Le respondió Jesús:
- De cierto, de cierto te digo que el que no nace de nuevo no puede ver el reino de Dios. Juan 3:3
Todo hombre que tiene un encuentro personal con el señor Jesús y se arrepiente de corazón, que se arrepiente de su pecado y se vuelve a Dios, debe nacer de nuevo.
Nacer de nuevo es la confirmación de la conversión, o regeneración.
La persona pasa del dominio del pecado a ser dominado por el Espíritu, e inicia el crecimiento y progreso espiritual cuya meta es la perfección, para llegar a ser semejante a Cristo.

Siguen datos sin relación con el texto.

Lemma put_write_owned (st : state) (bt : Batch) :
  owns st (batch_shapes bt) ->
  batch_well_formed bt ->
  0 <= next_idx (self st) < size (self st) ->
  exists st',
    put_write (batch_enc_obs bt) (batch_actions bt) (batch_rewards bt)
      (batch_mus bt) (batch_dones bt) (batch_masks bt) st = (Ok tt, st') /\
    owns st' (batch_shapes bt) /\
    self st' =
      with_num_in_buffer
        (with_next_idx (self st)
           ((next_idx (self st) + 1) mod size (self st)))
        (Z.min (size (self st)) (num_in_buffer (self st) + 1)) /\
    slot st' (next_idx (self st)) = Ok bt /\
    forall j, 0 <= j < size (self st) -> j <> next_idx (self st) ->
              slot st' j = slot st j.
Proof.
  intros (a0 & a1 & a2 & a3 & a4 & a5 & Hh & H0 & H1 & H2 & H3 & H4 & H5
          & Hsh & Hwf) (W0 & W1 & W2 & W3 & W4 & W5) Hidx.
  destruct st as [b h]. destruct b. destruct bt as [v0 v1 v2 v3 v4 v5].
  cbn [self heap enc_obs actions rewards mus dones masks size next_idx
       num_in_buffer batch_enc_obs batch_actions batch_rewards batch_mus
       batch_dones batch_masks batch_shapes map] in *.
  subst. injection Hsh as S0 S1 S2 S3 S4 S5.
  inversion Hwf as [|? ? F0 Hwf1]; subst. inversion Hwf1 as [|? ? F1 Hwf2]; subst.
  inversion Hwf2 as [|? ? F2 Hwf3]; subst. inversion Hwf3 as [|? ? F3 Hwf4]; subst.
  inversion Hwf4 as [|? ? F4 Hwf5]; subst. inversion Hwf5 as [|? ? F5 _]; subst.
  assert (Hj : 0 <= next_idx0 < Z.of_nat (Z.to_nat size0)) by lia.
  destruct (setitem_spec a0 v0 _ _ next_idx0 S0 F0 eq_refl W0 Hj)
    as (b0 & E0 & T0 & G0 & R0 & O0).
  destruct (setitem_spec a1 v1 _ _ next_idx0 S1 F1 eq_refl W1 Hj)
    as (b1 & E1 & T1 & G1 & R1 & O1).
  destruct (setitem_spec a2 v2 _ _ next_idx0 S2 F2 eq_refl W2 Hj)
    as (b2 & E2 & T2 & G2 & R2 & O2).
  destruct (setitem_spec a3 v3 _ _ next_idx0 S3 F3 eq_refl W3 Hj)
    as (b3 & E3 & T3 & G3 & R3 & O3).
  destruct (setitem_spec a4 v4 _ _ next_idx0 S4 F4 eq_refl W4 Hj)
    as (b4 & E4 & T4 & G4 & R4 & O4).
  destruct (setitem_spec a5 v5 _ _ next_idx0 S5 F5 eq_refl W5 Hj)
    as (b5 & E5 & T5 & G5 & R5 & O5).
  assert (Hz : (size0 =? 0) = false) by (apply Z.eqb_neq; lia).
  run_m. rewrite E0, E1, E2, E3, E4, E5, Hz. run_m.
  eexists. split; [reflexivity|]. split; [|split; [reflexivity|split]].
  - exists b0, b1, b2, b3, b4, b5.
    cbn [self heap enc_obs actions rewards mus dones masks size map].
    rewrite T0, T1, T2, T3, T4, T5.
    repeat split; try reflexivity.
    repeat constructor; assumption.
  - run_slot. rewrite R0, R1, R2, R3, R4, R5. reflexivity.
  - intros j Hjr Hne. run_slot.
    rewrite O0, O1, O2, O3, O4, O5 by (try lia; exact Hne). reflexivity.
Qed.

(** The first call allocates six arrays of [size] slots in the empty
    store. *)
Lemma put_allocate_fresh (b : Buffer) (bt : Batch) :
  enc_obs b = None -> 0 <= size b ->
  exists st',
    put_allocate junk (batch_enc_obs bt) (batch_actions bt) (batch_rewards bt)
      (batch_mus bt) (batch_dones bt) (batch_masks bt) (mk_state b [])
    = (Ok tt, st') /\
    owns st' (batch_shapes bt) /\
    self st' =
      with_masks (with_dones (with_mus (with_rewards (with_actions
        (with_enc_obs b (Some 0%nat)) (Some 1%nat)) (Some 2%nat))
        (Some 3%nat)) (Some 4%nat)) (Some 5%nat).
Proof.
  intros Hn Hs. destruct b. destruct bt as [v0 v1 v2 v3 v4 v5].
  cbn [enc_obs size] in Hn, Hs. subst.
  run_m. rewrite !empty_cons by exact Hs. run_m.
  eexists. split; [reflexivity|]. split; [|reflexivity].
  do 6 eexists.
  cbn [self heap enc_obs actions rewards mus dones masks size map
       batch_shapes batch_enc_obs batch_actions batch_rewards batch_mus
       batch_dones batch_masks shape].
  repeat split; try reflexivity.
  repeat constructor; unfold well_formed; cbn [data shape];
    apply repeat_length.
Qed.

End PutFacts.

(** ** The ring of slots *)

Section Ring.

Import Np ReplayBuffer.

Variable junk : Z.

Lemma mod_distinct (m n s : Z) :
  0 < s -> 0 < n - m < s -> m mod s <> n mod s.
Proof.
  intros Hs Hd E.
  assert (H : (n - m) mod s = 0).
  { rewrite Zminus_mod, E, Z.sub_diag. apply Z.mod_0_l. lia. }
  rewrite Z.mod_small in H by lia. lia.
Qed.

(** On a buffer that has its storage, [put] is [put_write]. *)
Lemma put_allocated (st : state) (bt : Batch) (l : loc) :
  enc_obs (self st) = Some l ->
  put_batch junk bt st =
  put_write (batch_enc_obs bt) (batch_actions bt) (batch_rewards bt)
    (batch_mus bt) (batch_dones bt) (batch_masks bt) st.
Proof.
  intros H. unfold put_batch, put, bind, get_self. rewrite H. reflexivity.
Qed.

Lemma put_ring (st : state) (n : Z) (bts : list Batch) (bt : Batch) :
  1 <= n ->
  ring_inv st n (batch_shapes bt) bts ->
  batch_well_formed bt ->
  exists st',
    put_batch junk bt st = (Ok tt, st') /\
    ring_inv st' n (batch_shapes bt) (bts ++ [bt]) /\
    slot st' (next_idx (self st)) = Ok bt /\
    forall j, 0 <= j < n -> j <> next_idx (self st) -> slot st' j = slot st j.
Proof.
  intros Hn (Hown & Hsz & Hidx & Hnum & Hslots) Hwf.
  assert (Hr : 0 <= next_idx (self st) < size (self st)).
  { rewrite Hidx, Hsz. apply Z.mod_pos_bound. lia. }
  destruct (put_write_owned st bt Hown Hwf Hr)
    as (st' & Hrun & Hown' & Hself & Hnew & Hold).
  assert (Hl : exists l, enc_obs (self st) = Some l).
  { destruct Hown as (? & ? & ? & ? & ? & ? & _ & H0 & _). eauto. }
  destruct Hl as [l Hl].
  exists st'. rewrite (put_allocated st bt l Hl).
  split; [exact Hrun|]. split; [|split].
  - split; [exact Hown'|]. rewrite Hself.
    cbn [size next_idx num_in_buffer with_next_idx with_num_in_buffer].
    rewrite length_app. cbn [length]. rewrite Hsz, Hidx, Hnum.
    split; [reflexivity|]. split.
    { rewrite Zplus_mod_idemp_l. f_equal. lia. }
    split; [lia|].
    intros m b Hm Hle.
    destruct (Nat.eq_dec m (length bts)) as [->|Hne].
    + rewrite nth_error_app2 in Hm by lia.
      rewrite Nat.sub_diag in Hm. simpl in Hm. inversion Hm. subst b.
      rewrite <- Hidx. exact Hnew.
    + assert (Hlt : (m < length bts)%nat).
      { assert (H : nth_error (bts ++ [bt]) m <> None) by congruence.
        apply nth_error_Some in H. rewrite length_app in H. simpl in H. lia. }
      rewrite nth_error_app1 in Hm by exact Hlt.
      rewrite <- (Hslots m b Hm) by lia.
      rewrite <- Hsz. apply Hold.
      * rewrite Hsz. apply Z.mod_pos_bound. lia.
      * rewrite Hidx, Hsz. apply mod_distinct; lia.
  - exact Hnew.
  - intros j Hj Hne. apply Hold; [rewrite Hsz; exact Hj|exact Hne].
Qed.

Lemma put_all_ring (rest bts : list Batch) (st : state) (n : Z)
  (shs : list (list nat)) :
  1 <= n ->
  ring_inv st n shs bts ->
  uniform shs rest ->
  exists st',
    put_all junk rest st = (Ok tt, st') /\ ring_inv st' n shs (bts ++ rest).
Proof.
  intros Hn. revert bts st.
  induction rest as [|bt rest IH]; intros bts st Hinv Hu.
  - exists st. rewrite app_nil_r. split; [reflexivity|exact Hinv].
  - inversion Hu as [|? ? [Hwf Hsh] Hu']; subst.
    destruct (put_ring st n bts bt Hn Hinv Hwf) as (st1 & H1 & Hinv1 & _).
    destruct (IH (bts ++ [bt]) st1 Hinv1 Hu') as (st2 & H2 & Hinv2).
    exists st2. split.
    + cbn [put_all]. unfold bind. rewrite H1. exact H2.
    + rewrite <- app_assoc in Hinv2. exact Hinv2.
Qed.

El nuevo nacimiento es indispensable no solo para ver o comprender el reino, sino para entrar y permanecer en él (Juan 3:5).

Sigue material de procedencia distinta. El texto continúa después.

(** * Codebase switcher: a shallow embedding of [codebase_switcher2.py]

    The program drives a version-control client through subprocess calls.
    The embedding has four layers:

    - [PyStr]: the few Python string operations the program uses
      ([strip], [rstrip], [lower], [split], [in]);
    - [Fnmatch]: shell-style matching as [fnmatch.fnmatch] performs it on a
      POSIX host, for patterns built from literals, [*] and [?];
    - [Git]: a model of the external client, at the granularity the program
      observes it (exit status and standard output of each command, and their
      effect on branches, index and working tree);
    - [Switcher]: the methods of [CodebaseSwitcher], written in a state
      monad over the [World] the process runs in.

    Scope of the model.  Text is a [string] whose characters stand for code
    points below 256.  Printed messages are recorded without their leading
    emoji.  Writing a file into the directory always succeeds, so the
    handlers for [OSError] around the file writes of [initialize] and around
    the archive as a whole are not reached; a file that cannot be added to
    the archive is an [Entry] that is not readable.  The clock does not
    advance during a run.  [show_status] and [main] only dispatch and
    report; they are not part of the development. *)

From Stdlib Require Import Ascii String NArith ZArith Bool List.
From stdpp Require Import base decidable option list gmap strings fin_maps.

Local Open Scope string_scope.
Local Open Scope list_scope.

(* ===================================================================== *)
(** ** Python string operations *)
(* ===================================================================== *)

Module PyStr.

Definition nl_char : ascii := ascii_of_nat 10.
Definition nl : string := String nl_char EmptyString.

(** [str.isspace] on a single character, restricted to code points below
    256: TAB..CR, FS..US, SPACE, NEL and NBSP. *)
Definition is_space (c : ascii) : bool :=
  let n := N_of_ascii c in
  ((9 <=? n) && (n <=? 13) || (28 <=? n) && (n <=? 32)
   || (n =? 133) || (n =? 160))%N.

Definition is_empty (s : string) : bool :=
  match s with EmptyString => true | String _ _ => false end.

(** [s.lstrip()] *)
Fixpoint lstrip (s : string) : string :=
  match s with
  | EmptyString => EmptyString
  | String c s' => if is_space c then lstrip s' else s
  end.

(** [s.rstrip()]: a character is dropped when it is white space and
    nothing but white space follows it. *)
Fixpoint rstrip (s : string) : string :=
  match s with
  | EmptyString => EmptyString
  | String c s' =>
      let r := rstrip s' in
      if is_space c && is_empty r then EmptyString else String c r
  end.

(** [s.strip()] *)
Definition strip (s : string) : string := rstrip (lstrip s).

(** [str.lower] on one character: A..Z, and the Latin-1 capitals
    U+00C0..U+00DE except the multiplication sign U+00D7. *)
Definition lower_char (c : ascii) : ascii :=
  let n := N_of_ascii c in
  if ((65 <=? n) && (n <=? 90)
      || (192 <=? n) && (n <=? 222) && negb (n =? 215))%N
  then ascii_of_N (n + 32) else c.

(** [s.lower()] *)
Fixpoint lower (s : string) : string :=
  match s with
  | EmptyString => EmptyString
  | String c s' => String (lower_char c) (lower s')
  end.

(** [s.split(sep)] for a one-character separator: never empty, and
    [EmptyString] splits into one empty piece. *)
Fixpoint split_on (sep : ascii) (s : string) : list string :=
  match s with
  | EmptyString => [EmptyString]
  | String c s' =>
      if Ascii.eqb c sep then EmptyString :: split_on sep s'
      else match split_on sep s' with
           | l :: ls => String c l :: ls
           | [] => [String c EmptyString]
           end
  end.

(** [x in xs] for a list of strings *)
Definition elem (x : string) (xs : list string) : bool :=
  existsb (String.eqb x) xs.

Fixpoint starts_with (p s : string) : bool :=
  match p, s with
  | EmptyString, _ => true
  | String a p', String b s' => Ascii.eqb a b && starts_with p' s'
  | String _ _, EmptyString => false
  end.

(** [sub in s] for strings: [sub] occurs as a contiguous piece of [s]. *)
Fixpoint contains (sub s : string) : bool :=
  starts_with sub s ||
  match s with
  | EmptyString => false
  | String _ s' => contains sub s'
  end.

(** [sep.join(xs)] *)
Fixpoint join (sep : string) (xs : list string) : string :=
  match xs with
  | [] => EmptyString
  | [x] => x
  | x :: rest => x +:+ sep +:+ join sep rest
  end.

(** Truth value of [None], of [False] and of a string, as [if x:] and
    [x or y] test it. *)
Definition truthy (o : option string) : bool :=
  match o with
  | Some s => negb (is_empty s)
  | None => false
  end.

(** Some character of [s] is not white space. *)
Fixpoint has_nonspace (s : string) : bool :=
  match s with
  | EmptyString => false
  | String c s' => negb (is_space c) || has_nonspace s'
  end.

(** No character of [s] is white space. *)
Fixpoint no_space (s : string) : bool :=
  match s with
  | EmptyString => true
  | String c s' => negb (is_space c) && no_space s'
  end.

End PyStr.

(* ===================================================================== *)
(** ** fnmatch *)
(* ===================================================================== *)

Module Fnmatch.

(** The pieces [fnmatch.translate] turns a pattern into.  Bracket
    expressions are outside this model: no pattern of the program
    contains an opening bracket (see [zip_exclude_patterns_plain]). *)
Inductive tok : Type :=
| Star                 (* [*]: any run of characters, [/] included *)
| AnyChar              (* [?]: any one character *)
| Lit (c : ascii).     (* the character itself *)

Fixpoint translate (pat : string) : list tok :=
  match pat with
  | EmptyString => []
  | String c pat' =>
      (if Ascii.eqb c "*" then Star
       else if Ascii.eqb c "?" then AnyChar
       else Lit c) :: translate pat'
  end.

(** Anchored match of the whole name, as [re.match] with a trailing
    [\Z] does. *)
Fixpoint matches (p : list tok) (s : string) {struct p} : bool :=
  match p with
  | [] => PyStr.is_empty s
  | Star :: p' =>
      (fix skip (s : string) : bool :=
         matches p' s ||
         match s with
         | EmptyString => false
         | String _ s' => skip s'
         end) s
  | AnyChar :: p' =>
      match s with
      | EmptyString => false
      | String _ s' => matches p' s'
      end
  | Lit c :: p' =>
      match s with
      | EmptyString => false
      | String d s' => Ascii.eqb c d && matches p' s'
      end
  end.

(** [fnmatch.fnmatch(name, pat)]; [os.path.normcase] is the identity on a
    POSIX host. *)
Definition fnmatch (name pat : string) : bool :=
  matches (translate pat) name.

Definition plain (pat : string) : bool :=
  negb (PyStr.contains "[" pat).

End Fnmatch.

(** A relative [Path] is the list of its segments ([Path.parts]);
    [str(path)] joins them with the separator. *)
Definition path_str (parts : list string) : string := PyStr.join "/" parts.

(** [self.zip_exclude_patterns] *)
Definition zip_exclude_patterns : list string :=
  [ "*.env"; "*.zip"; "*.DS_Store"; "*.code"; "__pycache__";
    "dist"; "bin"; ".venv"; "venv"; "node_modules"; "target" ].

(** [should_exclude], with the pattern list as an argument. *)
Definition should_exclude_with (patterns : list string) (rel_path : list string) : bool :=
  existsb (fun pattern =>
             Fnmatch.fnmatch (path_str rel_path) pattern
             || existsb (fun part => Fnmatch.fnmatch part pattern) rel_path)
          patterns.

(** [CodebaseSwitcher.should_exclude] *)
Definition should_exclude (rel_path : list string) : bool :=
  should_exclude_with zip_exclude_patterns rel_path.

(* ===================================================================== *)
(** ** The version-control client *)
(* ===================================================================== *)

(** The client is an external executable.  This module models what the
    program can observe of it: for each command line the program issues, the
    exit status, the standard output, and the effect on the repository and on
    the working tree.  Ignore rules, hooks, remotes, merges and author
    identity are outside the model. *)
Module Git.

(** A snapshot of tracked content: path to file content. *)
Abbreviation Tree := (gmap string string).

#[warnings="-register-all"] Inductive Commit : Type :=
| MkCommit (tree : Tree) (msg : string) (parent : option Commit).

Definition c_tree (c : Commit) : Tree := let 'MkCommit t _ _ := c in t.
Definition c_msg (c : Commit) : string := let 'MkCommit _ m _ := c in m.
Definition c_parent (c : Commit) : option Commit := let 'MkCommit _ _ p := c in p.

(** [HEAD] names a branch (which has no commit yet when the name is not
    in [branches]) or is detached at a commit. *)
Inductive Head : Type :=
| OnBranch (b : string)
| Detached (c : Commit).

Record Repo : Type := MkRepo {
  branches : gmap string Commit;   (* branch name to its tip *)
  head : Head;
  index : Tree;                    (* the staging area *)
  config : gmap string string      (* local configuration *)
}.

(** The command lines the program issues. *)
Inductive Cmd : Type :=
| Init                               (* init *)
| ConfigLocal (key value : string)   (* config --local key value *)
| LogOneline (n : nat)               (* log --oneline -n *)
| AddAll                             (* add . *)
| CommitM (msg : string)             (* commit -m msg *)
| StatusPorcelain                    (* status --porcelain *)
| BranchList (b : string)            (* branch --list b *)
| BranchShowCurrent                  (* branch --show-current *)
| CheckoutNew (b : string)           (* checkout -b b *)
| Checkout (b : string)              (* checkout b *)
| ResetHard                          (* reset --hard *)
| CleanFd                            (* clean -fd *)
| BranchDelete (b : string)          (* branch -D b *)
| DiffQuiet (b1 b2 : string).        (* diff --quiet b1 b2 *)

Definition head_commit (r : Repo) : option Commit :=
  match head r with
  | OnBranch b => branches r !! b
  | Detached c => Some c
  end.

Definition head_tree (r : Repo) : Tree :=
  match head_commit r with
  | Some c => c_tree c
  | None => ∅
  end.

Definition on_branch (r : Repo) (b : string) : bool :=
  match head r with
  | OnBranch b' => String.eqb b' b
  | Detached _ => false
  end.

(** Paths at which two snapshots differ. *)
Definition diffset (a b : Tree) : gset string :=
  filter (fun p => a !! p ≠ b !! p) (dom a ∪ dom b).

(** Paths with an uncommitted change: staged, or unstaged, or untracked. *)
Definition changed (r : Repo) (wt : Tree) : gset string :=
  diffset (index r) (head_tree r) ∪ diffset wt (index r).

(** The two status letters of a path in the short format. *)
Definition letter (old new : option string) : string :=
  match old, new with
  | None, None => " "
  | None, Some _ => "A"
  | Some _, None => "D"
  | Some x, Some y => if String.eqb x y then " " else "M"
  end.

Definition status_line (r : Repo) (wt : Tree) (p : string) : string :=
  (match head_tree r !! p, index r !! p with
   | None, None => "??"
   | h, i => letter h i +:+ letter i (wt !! p)
   end) +:+ " " +:+ p +:+ PyStr.nl.

Definition status_text (r : Repo) (wt : Tree) : string :=
  foldr (fun p acc => status_line r wt p +:+ acc) EmptyString
        (elements (changed r wt)).

(** A commit as [log --oneline] prints it; the abbreviated object name is
    a fixed stand-in. *)
Definition oneline (c : Commit) : string :=
  "0000000 " +:+ c_msg c +:+ PyStr.nl.

Fixpoint log_text (n : nat) (c : option Commit) : string :=
  match n, c with
  | S n', Some c => oneline c +:+ log_text n' (c_parent c)
  | _, _ => EmptyString
  end.

Definition set_index (r : Repo) (i : Tree) : Repo :=
  MkRepo (branches r) (head r) i (config r).
Definition set_head (r : Repo) (h : Head) : Repo :=
  MkRepo (branches r) h (index r) (config r).
Definition set_branches (r : Repo) (bs : gmap string Commit) : Repo :=
  MkRepo bs (head r) (index r) (config r).
Definition set_config (r : Repo) (c : gmap string string) : Repo :=
  MkRepo (branches r) (head r) (index r) c.

(** Record a commit of the index on top of [HEAD]. *)
Definition commit_index (r : Repo) (msg : string) : Repo :=
  let c := MkCommit (index r) msg (head_commit r) in
  match head r with
  | OnBranch b => set_branches r (<[b := c]> (branches r))
  | Detached _ => set_head r (Detached c)
  end.

(** Moving [HEAD] to a snapshot [t] keeps the local changes; it is
    refused when a locally changed path differs between the two
    snapshots. *)
Definition checkout_blocked (r : Repo) (wt t : Tree) : bool :=
  negb (bool_decide (changed r wt ∩ diffset (head_tree r) t = ∅)).

Definition carry (local : gset string) (mine t : Tree) : Tree :=
  filter (fun kv => kv.1 ∈ local) mine ∪ filter (fun kv => kv.1 ∉ local) t.

Record Out : Type := MkOut { code : Z; stdout : string }.

Definition ok : Out := MkOut 0 EmptyString.
Definition fail (n : Z) : Out := MkOut n EmptyString.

- La necesidad de nacer de nuevo (Regeneración)
- Si hay que nacer de nuevo, es porque algo murió antes.
Génesis 2:7 nos habla de la muerte que experimentaron Adán y Eva (Muerte = separación). Ellos murieron espiritualmente y fueron separados de la presencia de Dios.
Nosotros también, en algún momento de la vida, comenzamos a pecar y morimos sin excepción (espiritualmente) Romanos 3:23 & Efesios 2:1; la muerte del espíritu del hombre trajo como consecuencia la degeneración del alma y ésta a la vez la del cuerpo.
La biblia nos enseña que todos somos pecadores y fuimos destituidos de la presencia de Dios.
La biblia nos enseña que todos somos pecadores y fuimos destituidos de la presencia de Dios, sin embargo, tanto fue su amor hacia su creación (el hombre), que envió a su único hijo para que todo aquel que Él creyera no muriera y tuviera vida eterna (Juan 3:16).
¿Pero cuántos de nosotros hemos sufrido por esa acción que Cristo hizo por la humanidad? Porque no todos tenemos la capacidad de entender ese amor paternal y maravilloso que Él tiene para todos nosotros; si bien es cierto que todos somos su creación, no todos somos hijos suyos.